Fürstenfeld. Es sind die Kindheitserinnerungen, die uns am stärksten prägen - im Positiven, wie im Negativen. Und dann wäre da noch das direkte Umfeld, das seinen Einfluss ausübt: Ob Hinterhof oder Mietskaserne, goldgelber Meeresstrand oder urige Berggipfel. Juliano Nuñes wurde in Rio de Janeiro, in Brasilien geboren und hatte von Kindheit an einen starken Bezug zu Rios Regenwald im Nationalpark Tijuca, der sich im Einzugsgebiet der zweitgrößten Stadt des Landes befindet. Und vielleicht auch, weil er schon relativ früh seine Heimat in Richtung europäischen Kontinent verließ, sind ihm besonders diese Eindrücke erinnerlich und Teil seiner Choreographie „Cartas do Brasil“ geworden, die am Dienstagabend von der Sao Paulo Dance Company in Fürstenfeld aufgeführt wurde. Zu der gewaltigen und bewegenden Musik von Heitor Villa-Lobos („Bachiana Brasileira Nr. 8“) bewegten sich die Tänzer ausgelassen und konzentriert auf der Bühne. Sie übersetzten dank der Vorgabe Nunes die Vielfalt, die Freiheit und auch die Ritualität der Natur in offenkundige Bewegungen. Ein Universum an Grazie und Eleganz, das sich auf der Bühne abspielte, wobei sich die Company schon im ersten Teil ihres Auftritts tief in die Herzen des Fürstenfelder Publikums tanzte
„Anthem“, das folgende Stück, geriet inhaltlich etwas abstrakter, man könnte auch meinen philosophischer. Die Choreographie zu dieser mehr avantgardistischen Performance erarbeitete der Spanier Goyo Montero. Ihm geht es hier um kollektive Identitäten. Goyo: „Es gibt Zyklen im Leben und wir wiederholen immer die gleichen Fehler, indem wir denken, dass wir getrennt sind, dass wir verschieden sind, während in Wirklichkeit jeder Mensch eins ist und in dem Moment, in dem wir diese Einheit verlieren, beginnen die Probleme. Dies ist eine Spur der menschlichen Geschichte“, beschrieb er in einem Interview den Inhalt. Die Musik von Owen Belton kommt einer (elektronischen) Irrfahrt durch die Existenz nahe. Einzelne Kapitel des Lebens, wie die Geburt, das Atmen, die Kommunikation, Schmerz und Macht und Ausgeliefertsein, werden in einer knappen halben Stunde zusammengefasst, in kleinen fast abgeschlossenen Sequenzen aneinandergereiht. Aufwühlend, aber auch humorvoll die packenden Bewegungen der Tänzer mit-, gegen- und umeinander. Begeisternd die Schnittmengen aus klassischem Ballett und zeitgenössischem Tanz.

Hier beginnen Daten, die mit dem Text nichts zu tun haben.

(** C6: a reservation protects its whole neighbourhood.  When an agent holds an
    exclusive reservation on a literal path, every path another agent touches
    at or below it is reported, however the two paths are spelled (dots,
    doubled or backward slashes, and letter case where git ignores it); and
    whatever the pattern, so is every directory above it.  The check never
    panics, and fails only if the set of patterns does not build. *)
Theorem reservation_covers_subtree paths reservations self ic path raw r rest :
  path ∈ paths → r ∈ reservations → exclusive r = true →
  eq_ignore_ascii_case (agent_name r) self = false →
  normalized_pattern r = normalize_path lower raw ic → has_glob r = contains_glob raw →
  (contains_glob raw = false ∧ literal_text (normalized_pattern r) ∧
     path_comps path = path_comps raw ++ rest ∨
   guard_glob_build ic (normalized_pattern r) = true ∧ rest ≠ [] ∧
     path_comps raw = path_comps path ++ rest) →
  match check_path_conflicts lower paths reservations self ic with
  | Some (Ok cs) => path ∈ conflict_path <$> cs
  | Some (Err e) => set_builds ic self reservations = false ∧ e = InvalidReservationPattern (lit "<globset>")
  | None => False
  end.
Proof.
  intros Hpath Hr Hex Hself Hnorm Hglob Hcase. apply (check_reports _ _ _ _ _ r); [done|done|].
  unfold blocks. rewrite Hex, Hself. simpl. unfold path_above, path_below. rewrite Hglob.
  rewrite normalize_path_comps in Hnorm. rewrite (normalize_path_comps path).
  destruct Hcase as [(Hng & Hlit & Hcomps)|(Hbuild & Hrest & Hcomps)].
  - destruct (guard_glob_literal ic _ Hlit) as [-> Hself']. simpl. rewrite Hng, Hcomps, Hnorm in *. simpl.
    rewrite fmap_app. destruct (decide (rest = [])) as [->|Hrest].
    { simpl. rewrite app_nil_r. by rewrite Hself'. }
    edestruct (join_prefix ((if ic then lower else id) <$> path_comps raw)
      ((if ic then lower else id) <$> rest)) as [-> ->].
    + by intros ?%fmap_nil_inv.
    + simpl. by rewrite !orb_true_r.
  - rewrite Hbuild, Hnorm, Hcomps, fmap_app. simpl.
    edestruct (join_prefix ((if ic then lower else id) <$> path_comps path)
      ((if ic then lower else id) <$> rest)) as [-> ->].
    + by intros ?%fmap_nil_inv.
    + simpl. by rewrite !orb_true_r.
Qed.
End conflicts.

(** ** The whole check *)

Section check.
Context (lower : str → str) `{ChronoText} (from_json : str → option Value) `{GuardGlobsetLaws}.

(** *** Which records count *)

(** An archive that could be read: the records of its entries, in order. *)
Lemma read_entries_ok es now ic records :
  read_entries lower from_json es now ic = Ok records →
  None ∉ es ∧
  records = omap (λ e, e ← e; val ← entry_value from_json e; record_of lower val now ic) es.
Proof.
  revert records. induction es as [|[e|] es IH]; intros records; simpl; [|..|done].
  { intros [= <-]. split; [apply not_elem_of_nil|done]. }
  destruct (read_entries _ _ es now ic) as [more|]; [|done]. intros [= <-].
  destruct (IH more eq_refl) as [Hno ->]. split; [by apply not_elem_of_cons|]. by case_match.
Qed.

Lemma read_entries_err es now ic e :
  read_entries lower from_json es now ic = Err e → e = Io ∧ None ∈ es.
Proof.
  induction es as [|[x|] es IH]; simpl; [done| |].
  - destruct (read_entries _ _ es now ic) as [more|e']; [done|]. intros [= ->].
    destruct (IH eq_refl) as [-> ?]. split; [done|by right].
  - intros [= <-]. split; [done|left].
Qed.

(** The records the guard sees: none when there is no directory; otherwise
    those of the record files that can be read and parsed. *)
Definition archive_records (dir : Dir) now (ic : bool) : list FileReservationRecord :=
  match dir with
  | Entries es => omap (λ e, e ← e; val ← entry_value from_json e; record_of lower val now ic) es
  | _ => []
  end.

(** The listing of the directory fails, at its start or on an entry. *)
Definition listing_fails (dir : Dir) : Prop :=
  match dir with NotADirectory => False | Unreadable => True | Entries es => None ∈ es end.

Lemma archive_result dir now ic :
  match read_active_reservations_from_archive lower from_json dir now ic with
  | Ok records => ¬ listing_fails dir ∧ records = archive_records dir now ic
  | Err e => listing_fails dir ∧ e = Io
  end.
Proof.
  destruct dir as [| |es]; simpl; [by split; [intros []|]|done|].
  destruct (read_entries _ _ es now ic) as [records|e] eqn:E.
  - by apply read_entries_ok in E.
  - by apply read_entries_err in E as [-> ?].
Qed.
(* ===== verification/Contacts.v ===== *)
(** * Contacts ([mcp-agent-mail-db/src/queries.rs], [mcp-agent-mail-tools/src/contacts.rs],
    [macros.rs] and [messaging.rs])

    Agents ask each other for permission to send mail.  The table of links is a
    list of rows with a unique pair and an increasing key; requests, responses
    and the queries that decide whether mail may pass are modelled on it, and
    the policy gate of [send_message] on top.  A transaction is one step:
    the engine serialises them, retrying on a conflict, and a failed one
    leaves the table alone. *)

From stdpp Require Import base numbers tactics list gmap strings sorting.
From S2P Require Import Prelude DbErrors ReservationDb ReservationRelease.
Import DbErrors.
Open Scope Z_scope.

Module Contacts.

(** ** Rows *)

(** Project and agent of both sides. *)
Record Pair := { a_project_id : Z; a_agent_id : Z; b_project_id : Z; b_agent_id : Z }.

#[export] Instance Pair_eq_dec : EqDecision Pair.
Proof. solve_decision. Defined.

#[export] Instance Pair_countable : Countable Pair.
Proof.
  refine (inj_countable' (λ p, (a_project_id p, a_agent_id p, b_project_id p, b_agent_id p))
    (λ '(a, b, c, d), {| a_project_id := a; a_agent_id := b; b_project_id := c; b_agent_id := d |}) _).
  by intros [].
Defined.

Definition reverse_pair (p : Pair) : Pair :=
  {| a_project_id := b_project_id p; a_agent_id := b_agent_id p;
     b_project_id := a_project_id p; b_agent_id := a_agent_id p |}.

Record AgentLinkRow := {
  id : Z;
  pair : Pair;
  status : str;
  reason : str;
  created_ts : Z;
  updated_ts : Z;
  expires_ts : option Z;
}.

(** The columns of [agents] the queries read; a policy that is not a text is
    [None]. *)
Record AgentRow := {
  agent_id : Z;
  agent_project : Z;
  name : str;
  contact_policy : option str;
}.

Record Db := {
  links : list AgentLinkRow;
  sequence : Z;
  agents : list AgentRow;
}.

Definition set_links (f : list AgentLinkRow → list AgentLinkRow) (d : Db) : Db :=
  {| links := f (links d); sequence := sequence d; agents := agents d |}.

Definition find_link (p : Pair) (d : Db) : option AgentLinkRow :=
  head (filter (λ r, pair r = p) (links d)).

(** ** Requests and responses *)

Definition expiry (now ttl_seconds : Z) : option Z :=
  if 0 <? ttl_seconds then Some (i64_saturating_add now (i64_saturating_mul ttl_seconds 1000000)) else None.

(** [INSERT]: [None] is the violation of the unique pair. *)
Definition insert_link (now : Z) (p : Pair) (reason : str) (expires : option Z) (d : Db) : option Db :=
  match find_link p d with
  | Some _ => None
  | None =>
      Some {| links := links d ++
                [{| id := sequence d + 1; pair := p; status := lit "pending"; reason := reason;
                    created_ts := now; updated_ts := now; expires_ts := expires |}];
              sequence := sequence d + 1; agents := agents d |}
  end.

(** The [UPDATE] that refreshes a link that is not blocked. *)
Definition refresh_row (now : Z) (p : Pair) (reason : str) (expires : option Z) (r : AgentLinkRow) : AgentLinkRow :=
  if bool_decide (pair r = p ∧ status r ≠ lit "blocked") then
    {| id := id r; pair := pair r; status := lit "pending"; reason := reason;
       created_ts := created_ts r; updated_ts := now; expires_ts := expires |}
  else r.

Definition request_contact (now : Z) (p : Pair) (reason : str) (ttl_seconds : Z) (d : Db) :
    DbResult AgentLinkRow * Db :=
  let expires := expiry now ttl_seconds in
  let d' := match insert_link now p reason expires d with
            | Some d' => d'
            | None => set_links (fmap (refresh_row now p reason expires)) d
            end in
  match find_link p d' with
  | Some row => (Ok row, d')
  | None => (Err (NotFound (lit "AgentLink") (lit "inserted/refreshed row")), d)
  end.

Definition respond_status (accept : bool) : str := if accept then lit "approved" else lit "blocked".

Definition update_row (row : AgentLinkRow) (r : AgentLinkRow) : AgentLinkRow :=
  if bool_decide (id r = id row) then
    {| id := id r; pair := pair r; status := status row; reason := reason r; created_ts := created_ts r;
       updated_ts := updated_ts row; expires_ts := expires_ts row |}
  else r.

(** Returns the number of rows updated with the row. *)
Definition respond_contact (now : Z) (p : Pair) (accept : bool) (ttl_seconds : Z) (d : Db) :
    DbResult (Z * AgentLinkRow) * Db :=
  let expires := if (0 <? ttl_seconds) && accept then expiry now ttl_seconds else None in
  match find_link p d with
  | None => (Err (NotFound (lit "AgentLink") []), d)
  | Some existing =>
      let row := {| id := id existing; pair := pair existing; status := respond_status accept;
                    reason := reason existing; created_ts := created_ts existing;
                    updated_ts := now; expires_ts := expires |} in
      (Ok (Z.of_nat (length (filter (λ r, id r = id row) (links d))), row),
       set_links (fmap (update_row row)) d)
  end.

Definition list_contacts (project agent : Z) (d : Db) : list AgentLinkRow * list AgentLinkRow :=
  (filter (λ r, a_project_id (pair r) = project ∧ a_agent_id (pair r) = agent) (links d),
   filter (λ r, b_project_id (pair r) = project ∧ b_agent_id (pair r) = agent) (links d)).

(** ** Who may send *)

Definition link_is_valid (now : Z) (r : AgentLinkRow) : bool :=
  match expires_ts r with None => true | Some ts => now <? ts end.

(** The approved link of a pair, by the query with [LIMIT 1]. *)
Definition approved_link (p : Pair) (d : Db) : option AgentLinkRow :=
  head (filter (λ r, pair r = p ∧ status r = lit "approved") (links d)).

Definition is_contact_allowed (now : Z) (p : Pair) (d : Db) : bool :=
  if from_option (link_is_valid now) false (approved_link p d) then true
  else if from_option (link_is_valid now) false (approved_link (reverse_pair p) d) then true
  else
    let rows := filter (λ a, agent_project a = b_project_id p ∧ agent_id a = b_agent_id p) (agents d) in
    let policy := default [] (a ← head rows; contact_policy a) in
    bool_decide (policy ∈ [lit "auto"; lit "open"]).

(** The rows of [approved_contact_sql]. *)
Definition approved_rows (now project sender : Z) (chunk : list Z) (d : Db) : list Z :=
  (λ r, b_agent_id (pair r)) <$>
    filter (λ r, a_project_id (pair r) = project ∧ a_agent_id (pair r) = sender ∧
                 b_project_id (pair r) = project ∧ status r = lit "approved" ∧
                 link_is_valid now r = true ∧ b_agent_id (pair r) ∈ chunk) (links d).

(** Each chunk reads the clock. *)
Definition list_approved_contact_ids (clock : nat → Z) (project sender : Z) (candidate_ids : list Z)
    (d : Db) : list Z :=
  dedup (merge_sort Z.le
    (concat (imap (λ i chunk, approved_rows (clock i) project sender chunk d)
               (chunks (Z.to_nat ReservationDb.MAX_IN_CLAUSE_ITEMS) candidate_ids)))).

(** ** The tools *)

(** [request_contact], [respond_contact] and the handshake macro bound their
    time to live differently. *)
Definition request_ttl (ttl_seconds : option Z) : Z :=
  match ttl_seconds with Some t => if 0 <? t then Z.max t 60 else 604800 | None => 604800 end.
Definition respond_ttl (ttl_seconds : option Z) : Z :=
  match ttl_seconds with Some t => if 0 <? t then Z.max t 60 else 2592000 | None => 2592000 end.
Definition handshake_ttl (ttl_seconds : option Z) : Z :=
  match ttl_seconds with Some t => if 0 <? t then clamp 60 31536000 t else 604800 | None => 604800 end.

(** [macro_contact_handshake] once its names are resolved: a request, then,
    with [auto_accept], a response on behalf of the target. *)
Definition contact_handshake (now1 now2 : Z) (p : Pair) (reason : str) (auto_accept : option bool)
    (ttl_seconds : option Z) (d : Db) : DbResult AgentLinkRow * Db :=
  let ttl := handshake_ttl ttl_seconds in
  match request_contact now1 p reason (request_ttl (Some ttl)) d with
  | (Err e, d') => (Err e, d')
  | (Ok row, d') =>
      if default false auto_accept then
        match respond_contact now2 p true (respond_ttl (Some ttl)) d' with
        | (Err e, d'') => (Err e, d'')
        | (Ok (_, row'), d'') => (Ok row', d'')
        end
      else (Ok row, d')
  end.

Definition VALID_CONTACT_POLICIES : list str :=
  [lit "open"; lit "auto"; lit "contacts_only"; lit "block_all"].

Definition normalize_contact_policy (raw : str) : str :=
  to_ascii_lowercase (trim (filter (λ c, c ≠ 0%N) raw)).

Definition parse_contact_policy (raw : str) : str :=
  let norm := normalize_contact_policy raw in
  if bool_decide (norm ∈ VALID_CONTACT_POLICIES) then norm else lit "auto".

Inductive ContactPolicyDecision := Allow | RequireApproval | BlockAll.

#[export] Instance ContactPolicyDecision_eq_dec : EqDecision ContactPolicyDecision.
Proof. solve_decision. Defined.

Definition contact_policy_decision (sender_name recipient_name policy_raw : str)
    (recent_ok approved : bool) : ContactPolicyDecision :=
  if bool_decide (recipient_name = sender_name) then Allow
  else
    let lowered := to_lowercase policy_raw in
    let policy := if bool_decide (lowered ∈ VALID_CONTACT_POLICIES) then lowered else lit "auto" in
    if bool_decide (policy = lit "block_all") then BlockAll
    else if bool_decide (policy = lit "open") then Allow
    else if bool_decide (policy = lit "auto") && recent_ok then Allow
    else if approved then Allow
    else RequireApproval.

(** [str::split_once]. *)
Fixpoint split_once (c : N) (s : str) : option (str * str) :=
  match s with
  | [] => None
  | d :: s' => if (d =? c)%N then Some ([], s') else (λ '(a, b), (d :: a, b)) <$> split_once c s'
  end.

Record ContactTargetResolution := {
  project_key : str;
  agent_name : str;
  explicit_project : bool;
}.

Definition ch_colon : N := 58.
Definition ch_hash : N := 35.

Definition shorthand (to_agent : str) : option (str * str) :=
  if starts_with (lit "project:") to_agent && bool_decide (ch_hash ∈ to_agent) then
    '(_, rest) ← split_once ch_colon to_agent;
    '(slug, agent) ← split_once ch_hash rest;
    if bool_decide (trim slug = []) || bool_decide (trim agent = []) then None
    else Some (trim slug, trim agent)
  else None.

Definition resolve_contact_target (to_agent : str) (to_project : option str) (default_project : str) :
    ContactTargetResolution :=
  let '(project, agent, short) :=
    match shorthand to_agent with
    | Some (slug, agent) => (slug, agent, true)
    | None => (default_project, to_agent, false)
    end in
  {| project_key := default project to_project; agent_name := agent;
     explicit_project := short || bool_decide (is_Some to_project) |}.
End Contacts.
(* ===== verification/MailFacts.v ===== *)
(** * What the message store guarantees

    The theorems about [Mail]: the inbox counters are exact whatever triggers
    exist, a message is delivered to all or to none, receipts stay, and what
    the inbox, thread and contact queries return. *)

From stdpp Require Import base numbers tactics list gmap strings sorting.
From S2P Require Import Prelude DbErrors ReservationDb Mail.
Import DbErrors Mail.
Open Scope Z_scope.

(** ** Aggregates *)

#[export] Instance max_ts_perm : Proper ((≡ₚ) ==> (=)) max_ts.
Proof.
  intros l l'. unfold max_ts. induction 1 as [|x l l' _ IH|x y l|]; simpl; [done|by rewrite IH| |congruence].
  match goal with |- context [foldr ?f None l] => destruct (foldr f None l) end; simpl; f_equal; lia.
Qed.

#[export] Instance aggregate_perm : Proper ((≡ₚ) ==> (=)) aggregate.
Proof.
  intros l l' Hp. unfold aggregate. destruct l as [|x l], l' as [|x' l']; try done.
  - by apply Permutation_nil_cons in Hp.
  - symmetry in Hp. by apply Permutation_nil_cons in Hp.
  - by rewrite Hp.
Qed.

Lemma delivery_other a d kr : kr.1.2 ≠ a → delivery a d kr = None.
Proof. intros Hn. unfold delivery. by rewrite decide_False. Qed.

Lemma omap_filter_irrel {A B} (P : A → Prop) `{∀ x, Decision (P x)} (f : A → option B) (l : list A) :
  (∀ x, ¬ P x → f x = None) → omap f l = omap f (filter P l).
Proof.
  intros Hf. induction l as [|x l IH]; [done|]. rewrite filter_cons. case_decide as Hx; csimpl.
  - by rewrite IH.
  - by rewrite Hf, IH.
Qed.

Lemma map_to_list_filter_perm {A} (P : (Z * Z) * A → Prop) `{∀ x, Decision (P x)} (m : gmap (Z * Z) A) :
  map_to_list (filter P m) ≡ₚ filter P (map_to_list m).
Proof.
  apply NoDup_Permutation.
  - apply NoDup_map_to_list.
  - apply NoDup_filter, NoDup_map_to_list.
  - intros [k r]. rewrite list_elem_of_filter, !elem_of_map_to_list, map_lookup_filter_Some. tauto.
Qed.

(** The deliveries of an agent depend on its own rows only. *)
Lemma deliveries_local a d d' :
  (∀ mid, recipients d' !! (mid, a) = recipients d !! (mid, a)) →
  (∀ mid r, recipients d !! (mid, a) = Some r → messages d' !! mid = messages d !! mid) →
  deliveries a d' ≡ₚ deliveries a d.
Proof.
  intros Hr Hm. unfold deliveries.
  rewrite (omap_filter_irrel (λ kr, kr.1.2 = a) (delivery a d')) by apply delivery_other.
  rewrite (omap_filter_irrel (λ kr, kr.1.2 = a) (delivery a d)) by apply delivery_other.
  rewrite <-!map_to_list_filter_perm.
  assert (filter (λ kr, kr.1.2 = a) (recipients d') = filter (λ kr, kr.1.2 = a) (recipients d)) as ->.
  { apply map_eq. intros [mid b]. apply option_eq. intros r. rewrite !map_lookup_filter_Some. simpl.
    split; intros [? ->]; (split; [|done]); [rewrite <-Hr|rewrite Hr]; done. }
  rewrite (list_omap_ext (delivery a d') (delivery a d) _ (map_to_list (filter (λ kr, kr.1.2 = a) (recipients d)))); [done|].
  apply Forall_Forall2_diag, Forall_forall. intros [[mid b] r] Hin%elem_of_map_to_list. apply map_lookup_filter_Some in Hin as [Hin Hb]. simpl in Hb. subst b.
  unfold delivery. simpl. by rewrite (Hm _ _ Hin).
Qed.

Lemma deliveries_insert a d d' mid b r :
  messages d' = messages d → recipients d' = <[(mid, b) := r]> (recipients d) → recipients d !! (mid, b) = None →
  deliveries a d' ≡ₚ option_list (delivery a d ((mid, b), r)) ++ deliveries a d.
Proof.
  intros Hm Hr Hn. unfold deliveries. rewrite Hr, map_to_list_insert by done. simpl.
  assert (∀ kr, delivery a d' kr = delivery a d kr) as Hd by (intros kr; unfold delivery; by rewrite Hm).
  rewrite Hd. rewrite (list_omap_ext (delivery a d') (delivery a d) _ (map_to_list (recipients d))).
  - by destruct (delivery a d _).
  - apply Forall_Forall2_diag, Forall_forall. intros; apply Hd.
Qed.

(** ** The rebuild *)

Lemma rebuild_fold_lookup d chunk s a :
  foldl (put_group d) s chunk !! a =
  if decide (a ∈ chunk) then match aggregate (deliveries a d) with Some row => Some row | None => s !! a end else s !! a.
Proof.
  revert s. induction chunk as [|b chunk IH]; intros s; [done|]. cbn [foldl]. rewrite IH. unfold put_group.
  destruct (decide (a = b)) as [->|Hb].
  - rewrite (decide_True (P := b ∈ b :: chunk)) by left.
    destruct (aggregate (deliveries b d)); [rewrite lookup_insert_eq|]; by case_decide.
  - assert (a ∈ b :: chunk ↔ a ∈ chunk) as Hiff by (rewrite elem_of_cons; naive_solver).
    destruct (decide (a ∈ chunk)), (decide (a ∈ b :: chunk)); try tauto;
      (destruct (aggregate (deliveries b d)); [rewrite lookup_insert_ne by done|]; done).
Qed.

Lemma rebuild_chunk_lookup d chunk a :
  inbox_stats (rebuild_chunk d chunk) !! a =
  if decide (a ∈ chunk) then aggregate (deliveries a d) else inbox_stats d !! a.
Proof.
  unfold rebuild_chunk. simpl. rewrite rebuild_fold_lookup. case_decide as Ha.
  - destruct (aggregate _); [done|]. apply map_lookup_filter_None_2. right. intros x _ Hx. by apply Hx.
  - destruct (inbox_stats d !! a) as [x|] eqn:Hx.
    + by apply map_lookup_filter_Some_2.
    + apply map_lookup_filter_None_2. by left.
Qed.

Lemma rebuild_chunks_lookup cs d a :
  inbox_stats (foldl rebuild_chunk d cs) !! a =
  (if decide (a ∈ concat cs) then aggregate (deliveries a d) else inbox_stats d !! a) ∧
  messages (foldl rebuild_chunk d cs) = messages d ∧ recipients (foldl rebuild_chunk d cs) = recipients d ∧
  message_sequence (foldl rebuild_chunk d cs) = message_sequence d ∧
  agent_names (foldl rebuild_chunk d cs) = agent_names d.
Proof.
  revert d. induction cs as [|c cs IH]; intros d; [done|]. cbn [foldl concat].
  destruct (IH (rebuild_chunk d c)) as (-> & Hm & Hr & Hs & Hn). split; [|done].
  change (deliveries a (rebuild_chunk d c)) with (deliveries a d). rewrite rebuild_chunk_lookup.
  destruct (decide (a ∈ concat cs)), (decide (a ∈ c)).
  all: try rewrite (decide_True (P := a ∈ c ++ concat cs)) by (apply elem_of_app; tauto); try done.
  by rewrite (decide_False (P := a ∈ c ++ concat cs)) by (rewrite elem_of_app; tauto).
Qed.

Lemma limit_pos : (1 ≤ Z.to_nat ReservationDb.MAX_IN_CLAUSE_ITEMS)%nat.
Proof. apply Nat.leb_le. vm_compute. reflexivity. Qed.

Lemma rebuild_lookup ids d a :
  inbox_stats (rebuild_agents_inbox_stats_in_tx ids d) !! a =
  if decide (a ∈ ids) then aggregate (deliveries a d) else inbox_stats d !! a.
Proof.
  unfold rebuild_agents_inbox_stats_in_tx. destruct (rebuild_chunks_lookup
    (chunks (Z.to_nat ReservationDb.MAX_IN_CLAUSE_ITEMS) (dedup (merge_sort Z.le ids))) d a) as [-> _].
  rewrite chunks_concat by apply limit_pos. apply decide_ext. by rewrite elem_of_dedup, merge_sort_Permutation.
Qed.

Lemma rebuild_tables ids d :
  messages (rebuild_agents_inbox_stats_in_tx ids d) = messages d ∧
  recipients (rebuild_agents_inbox_stats_in_tx ids d) = recipients d ∧
  message_sequence (rebuild_agents_inbox_stats_in_tx ids d) = message_sequence d ∧
  agent_names (rebuild_agents_inbox_stats_in_tx ids d) = agent_names d.
Proof. apply (rebuild_chunks_lookup _ _ 0). Qed.

Lemma deliveries_tables a d d' :
  messages d' = messages d → recipients d' = recipients d → deliveries a d' = deliveries a d.
Proof. unfold deliveries, delivery. by intros -> ->. Qed.

(** ** The counters are exact *)

(** Every row counts what its agent was sent, and an agent without a row was
    sent nothing. *)
Definition exact (d : Db) : Prop := ∀ a, inbox_stats d !! a = aggregate (deliveries a d).

(** Every recipient row has its message, and no key is in the sequence's
    future. *)
Record wf (d : Db) : Prop := {
  wf_sequence i : is_Some (messages d !! i) → i ≤ message_sequence d;
  wf_recipient i a : is_Some (recipients d !! (i, a)) → is_Some (messages d !! i);
}.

Zum Schluss, nach einer längeren Pause, dann noch das traditioneller ausgerichtete „Agora“ in der Choreographie von Cassi Abranches. Dieses von handgetrommelten Polyrhythmen (Sebastián Piracés-Ugarte schrieb die Musik) und elektrischen Gitarren untermalte Stück, beschäftigt sich mit der Zeit, dem gefühlten Tempo in den unterschiedlichsten Facetten. Sowohl das individuelle Empfinden der Zeit, als auch der zeitgemäße Rückblick auf geschichtliche Abläufe werden kraftgeladen wie auch feinsinnig dargestellt. Hier stimmt jede Geste, im Pas de Deux wie im Gruppengeist. Die Figuren gelingen lautlos und präzise, das Artistische wirkt federleicht, die Vitalität des Lebens überzeugt. Die Sao Paulo Dance Company als ein Symbol für bewegende Interaktion und inspirierende Lebendigkeit.